Problem: Word for word, repeat every record.

Supplied data:
Definition UpdateTaskFlow (now : Z) (id : uuid) (flowID : string) : M unit :=
  mutateTask now id (pure_fn (λ t, t <| FlowID := flowID |>)).

Definition UpdateTaskModelOverride (now : Z) (id : uuid) (model : string) : M unit :=
  let model := TrimSpace model in
  mutateTask now id (pure_fn (λ t,
    t <| ModelOverride := if decide (model = EmptyString) then None else Some model |>)).

Definition UpdateTaskCustomPatterns (now : Z) (id : uuid) (passPatterns failPatterns : list string) : M unit :=
  mutateTask now id (pure_fn (λ t,
    t <| CustomPassPatterns := passPatterns |> <| CustomFailPatterns := failPatterns |>)).

Definition UpdateTaskEnvironment (now : Z) (id : uuid) (env : ExecutionEnvironment) : M unit :=
  mutateTask now id (pure_fn (λ t, t <| Environment := Some env |>)).

(** The record that [ResetTaskForRetry] appends for the run it retires. *)
Definition retired (now : Z) (t : Task) : RetryRecord :=
  MkRetry now (Prompt t) (Status t)
    (match Result t with Some r => default r (Truncate r 2000) | None => EmptyString end)
    (default EmptyString (SessionID t)) (Turns t) (CostUSD (Usage t)) (TaskFailureCategory t).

Solution for this exercise:
Definition UpdateTaskFlow (now : Z) (id : uuid) (flowID : string) : M unit :=
  mutateTask now id (pure_fn (λ t, t <| FlowID := flowID |>)).

Definition UpdateTaskModelOverride (now : Z) (id : uuid) (model : string) : M unit :=
  let model := TrimSpace model in
  mutateTask now id (pure_fn (λ t,
    t <| ModelOverride := if decide (model = EmptyString) then None else Some model |>)).

Definition UpdateTaskCustomPatterns (now : Z) (id : uuid) (passPatterns failPatterns : list string) : M unit :=
  mutateTask now id (pure_fn (λ t,
    t <| CustomPassPatterns := passPatterns |> <| CustomFailPatterns := failPatterns |>)).

Definition UpdateTaskEnvironment (now : Z) (id : uuid) (env : ExecutionEnvironment) : M unit :=
  mutateTask now id (pure_fn (λ t, t <| Environment := Some env |>)).

(** The record that [ResetTaskForRetry] appends for the run it retires. *)
Definition retired (now : Z) (t : Task) : RetryRecord :=
  MkRetry now (Prompt t) (Status t)
    (match Result t with Some r => default r (Truncate r 2000) | None => EmptyString end)
    (default EmptyString (SessionID t)) (Turns t) (CostUSD (Usage t)) (TaskFailureCategory t).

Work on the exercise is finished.